··· DATA SUPPLIED

(** What the check of one transition leaves when it finds no error. *)
Lemma quiet_transitions pairs ts :
  blocked (transition_findings (parts d) pairs ts) = false →
  Forall (λ t, (∃ from, def_states d !! tr_from t = Some from ∧ state_is_terminal from = false) ∧
    is_Some (def_states d !! tr_to t) ∧ (tr_from t, tr_trigger t) ∉ pairs ∧
    ∀ name, name ∈ tr_required_guards t →
      blocked (transition_guard_findings (parts d) t name) = false) ts ∧
  NoDup ((λ t, (tr_from t, tr_trigger t)) <$> ts).
Proof using.
  revert pairs. induction ts as [|t ts IH]; intros pairs; simpl.
  { intros _. split; [constructor|constructor]. }
  destruct (def_states d !! tr_from t) as [from|] eqn:Hfrom; [|done].
  destruct (def_states d !! tr_to t) as [to|] eqn:Hto; [|done]. simpl.
  destruct (state_is_terminal from) eqn:Hterm; [done|].
  destruct (bool_decide_reflect ((tr_from t, tr_trigger t) ∈ pairs)) as [|Hnew]; [done|].
  intros H. rewrite any_app in H. apply orb_false_iff in H as [Hg Hts].
  apply IH in Hts as [Hall Hnd]. split.
  - constructor.
    + split_and!; [eauto|eauto|done|]. intros name Hname.
      apply (blocked_flat_map _ _ _ Hg). by apply elem_of_btree_elements.
    + eapply Forall_impl; [exact Hall|]. intros t' (? & ? & Hp & ?). split_and!; [done|done| |done].
      contradict Hp. by apply elem_of_union_r.
  - apply NoDup_cons. split; [|done]. intros (t' & Heq & Ht')%list_elem_of_fmap.
    rewrite Forall_forall in Hall. destruct (Hall t' Ht') as (_ & _ & Hp & _).
    apply Hp, elem_of_union_l, elem_of_singleton. by rewrite Heq.
Qed.

(** The findings, check by check. *)
Lemma quiet_checks :
  blocked (collect_initial_state_findings (parts d)) = false ∧
  blocked (collect_transition_graph_findings (parts d)) = false ∧
  blocked (collect_cycle_findings (parts d)) = false ∧
  blocked (collect_step_findings (parts d)) = false ∧
  blocked (collect_state_repeat_findings (parts d)) = false ∧
  blocked (collect_guard_findings (parts d)) = false ∧
  blocked (collect_exhaustion_findings (parts d)) = false ∧
  blocked (collect_role_findings (parts d)) = false ∧
  blocked (collect_concurrent_state_findings (parts d)) = false.
Proof using Hquiet.
  pose proof quiet_findings as H. unfold collect_findings in H.
  rewrite !any_app, !orb_false_iff in H. tauto.
Qed.

Lemma quiet_edges :
  Forall (λ t, (∃ from, def_states d !! tr_from t = Some from ∧ state_is_terminal from = false) ∧
    is_Some (def_states d !! tr_to t) ∧ (tr_from t, tr_trigger t) ∉ (∅ : gset (string * string)) ∧
    ∀ name, name ∈ tr_required_guards t →
      blocked (transition_guard_findings (parts d) t name) = false) (def_transitions d) ∧
  NoDup ((λ t, (tr_from t, tr_trigger t)) <$> def_transitions d).
Proof using Hquiet. apply quiet_transitions. apply quiet_checks. Qed.

(** With distinct keys, searching by key finds the entry it was made from. *)
Lemma find_by_key {A B} `{EqDecision B} (key : A → B) (f : A → bool) (l : list A) (x : A) :
  NoDup (key <$> l) → x ∈ l → (∀ y, f y = true ↔ key y = key x) → List.find f l = Some x.
Proof using.
  intros Hnd Hx Hf. induction l as [|y l IH]; [by apply elem_of_nil in Hx|]. simpl.
  apply NoDup_cons in Hnd as [Hy Hnd]. destruct (f y) eqn:E.
  - apply Hf in E. apply elem_of_cons in Hx as [->|Hx]; [done|]. destruct Hy.
    rewrite E. by apply list_elem_of_fmap_2.
  - apply elem_of_cons in Hx as [->|Hx]; [|by apply IH].
    assert (f y = true) by (by apply Hf). congruence.
Qed.

Lemma sound_edges_of t :
  t ∈ def_transitions d →
  is_Some (def_states d !! tr_from t) ∧ is_Some (def_states d !! tr_to t) ∧
  is_terminal_state d (tr_from t) = false ∧
  transition_for_trigger d (tr_from t) (tr_trigger t) = Some t.
Proof using Hquiet.
  intros Ht. destruct quiet_edges as [Hall Hnd]. rewrite Forall_forall in Hall.
  destruct (Hall t Ht) as ((from & Hfrom & Hterm) & Hto & _). split_and!; [eauto|done| |].
  - unfold is_terminal_state. by rewrite Hfrom.
  - unfold transition_for_trigger.
    apply (find_by_key (λ t, (tr_from t, tr_trigger t)) _ _ _ Hnd Ht).
    intros y. rewrite andb_true_iff, !eqb_true. split; [by intros [-> ->]|by intros [= -> ->]].
Qed.

Lemma quiet_initial :
  ∃ id s, def_states d !! id = Some s ∧ List.find state_is_initial (btree_values (def_states d)) = Some s ∧
    state_is_initial s = true ∧
    ∀ id' s', def_states d !! id' = Some s' → state_is_initial s' = true → id' = id.
Proof using Hquiet.
  destruct quiet_checks as (H & _). unfold collect_initial_state_findings in H.
  destruct (_ =? _)%nat; [done|]. report_in H. apply Nat.eqb_eq in H. simpl in H.
  destruct (sole_entry _ _ H) as (id & s & Hs & Hi & Hsole). exists id, s. split_and!; [done| |done|].
  - destruct (List.find _ _) as [s'|] eqn:Hf.
    + apply find_some in Hf as [(id' & Hs')%list_elem_of_In%elem_of_btree_values Hi'].
      by destruct (Hsole _ _ Hs' Hi') as [-> ->].
    + eapply find_none in Hf; [by rewrite Hi in Hf|]. apply list_elem_of_In, elem_of_btree_values. eauto.
  - intros id' s' Hs' Hi'. by destruct (Hsole _ _ Hs' Hi') as [-> ->].
Qed.

Lemma quiet_step id s :
  def_step d id = Some s →
  is_Some (def_states d !! step_state_id s) ∧ is_terminal_state d (step_state_id s) = false.
Proof using Hquiet.
  intros Hs. destruct quiet_checks as (_ & _ & _ & H & _).
  apply (blocked_flat_map _ _ (id, s)) in H; [|by apply elem_of_btree_entries].
  unfold step_findings, is_terminal_state in *. simpl in H.
  destruct (def_states d !! step_state_id s) as [state|] eqn:Hst; [|done].
  report_in H. destruct H as [Hterm _]. split; [eauto|done].
Qed.

Lemma quiet_repeat id s policy :
  states_indexed d → def_state d id = Some s → state_repeat s = Some policy →
  ∃ step, def_step d (strp_step_id policy) = Some step ∧ step_state_id step = id.
Proof using Hquiet.
  intros Hidx Hs Hp. destruct quiet_checks as (_ & _ & _ & _ & H & _).
  apply (blocked_flat_map _ _ s) in H; [|apply elem_of_btree_values; eauto].
  unfold state_repeat_findings in H. rewrite Hp in H. simpl in H. unfold def_step.
  destruct (def_steps d !! strp_step_id policy) as [step|] eqn:Hstep; [|done].
  report_in H. apply eqb_true_1 in H. exists step. split; [done|]. by rewrite H, (Hidx _ _ Hs).
Qed.

Lemma quiet_role id r action :
  def_role d id = Some r → action ∈ role_allowed_actions r →
  match action with
  | ActStep step => is_Some (def_step d step)
  | ActTransition trigger => ∃ t, t ∈ def_transitions d ∧ tr_trigger t = trigger
  | _ => True
  end.
Proof using Hquiet.
  intros Hr Ha. destruct quiet_checks as (_ & _ & _ & _ & _ & _ & _ & H & _).
  apply (blocked_flat_map _ _ (id, r)) in H; [|by apply elem_of_btree_entries].
  apply (blocked_flat_map _ _ action) in H.
  2:{ unfold actions_in_order. rewrite merge_sort_Permutation. by apply elem_of_elements. }
  destruct action; simpl in H; report_in H; [by apply is_some_true| |done..].
  apply any_true in H as (t & Ht & He%eqb_true_1). eauto.
Qed.

Lemma quiet_join id s :
  states_indexed d → def_state d id = Some s → state_execution s = Concurrent →
  ∃ t, t ∈ def_transitions d ∧ tr_from t = id ∧
    transition_has_join (parts d) t (steps_of_state (parts d) id) = true.
Proof using Hquiet.
  intros Hidx Hs He. destruct quiet_checks as (_ & _ & _ & _ & _ & _ & _ & _ & H).
  apply (blocked_flat_map _ _ s) in H.
  2:{ apply list_elem_of_In, filter_In. split; [|by apply eqb_true].
      apply list_elem_of_In, elem_of_btree_values. eauto. }
  unfold concurrent_state_findings in H. rewrite (Hidx _ _ Hs) in H. report_in H.
  destruct H as (_ & _ & (t & Ht & Hj)%any_true & _).
  apply list_elem_of_In, filter_In in Ht as [Ht%list_elem_of_In Hf%eqb_true_1]. eauto.
Qed.

Lemma quiet_guard name g id :
  def_guards d !! name = Some g → referenced_step_id (guard_condition g) = Some id →
  ∃ s, def_step d id = Some s ∧
    match guard_condition g with
    | StepRepeatExhausted _ => is_Some (step_repeat_policy s)
    | ChildrenCompleted _ join => ∃ spawn, step_spawn s = Some spawn ∧
        match join with
        | JoinQuorum n => n ≤ Z.of_nat (length (spawn_children spawn))
        | _ => True
        end
    | _ => True
    end.
Proof using Hquiet.
  intros Hg Hid. destruct quiet_checks as (_ & _ & _ & _ & _ & H & _).
  apply (blocked_flat_map _ _ (name, g)) in H; [|by apply elem_of_btree_entries].
  unfold guard_findings in H. cbn [fst snd] in H. rewrite Hid in H. cbn in H. unfold def_step.
  destruct (def_steps d !! id) as [s|]; [|done]. exists s. split; [done|].
  destruct (guard_condition g); try done.
  - report_in H. by apply is_some_true.
  - unfold children_guard_findings in H. destruct (step_spawn s) as [spawn|]; [|done].
    exists spawn. split; [done|]. destruct join; try done. report_in H. by apply Z.ltb_ge in H.
Qed.

Lemma quiet_exhaustion t name g id :
  t ∈ def_transitions d → name ∈ tr_required_guards t → def_guards d !! name = Some g →
  guard_condition g = StateRepeatExhausted id →
  id = tr_from t ∧ ∃ s, def_state d id = Some s ∧ is_Some (state_repeat s).
Proof using Hquiet.
  intros Ht Hname Hg Hc. destruct quiet_checks as (_ & _ & _ & _ & _ & _ & H & _).
  unfold collect_exhaustion_findings in H. rewrite !any_app, !orb_false_iff in H.
  destruct H as (Hguard & _ & Hsource). split.
  - apply (blocked_flat_map _ _ t) in Hsource; [|done]. unfold exhaustion_source_findings in Hsource.
    report_in Hsource. unfold requires_guard_such_that in Hsource.
    rewrite any_false in Hsource.
    assert (Hn : name ∈ guards_of t) by (by apply elem_of_btree_elements).
    specialize (Hsource name Hn). cbn in Hsource. rewrite Hg in Hsource. cbn in Hsource.
    rewrite Hc in Hsource. cbn in Hsource.
    by apply negb_false_iff, eqb_true_1 in Hsource.
  - apply (blocked_flat_map _ _ (name, g)) in Hguard; [|by apply elem_of_btree_entries].
    unfold exhaustion_guard_findings in Hguard. simpl in Hguard. rewrite Hc in Hguard. unfold def_state.
    destruct (def_states d !! id) as [s|]; [|done]. report_in Hguard.
    exists s. split; [done|]. by apply is_some_true.
Qed.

······

YOUR ASSIGNMENT ▸
Both end lines included, restate word for word the lines above from the line with "destruct H as (_" to the line with "def_guards d !! name = Some g → referenced_step_id", and nothing else.

RESULT OF THIS TASK ▸
  destruct H as (_ & _ & (t & Ht & Hj)%any_true & _).
  apply list_elem_of_In, filter_In in Ht as [Ht%list_elem_of_In Hf%eqb_true_1]. eauto.
Qed.

Lemma quiet_guard name g id :
  def_guards d !! name = Some g → referenced_step_id (guard_condition g) = Some id →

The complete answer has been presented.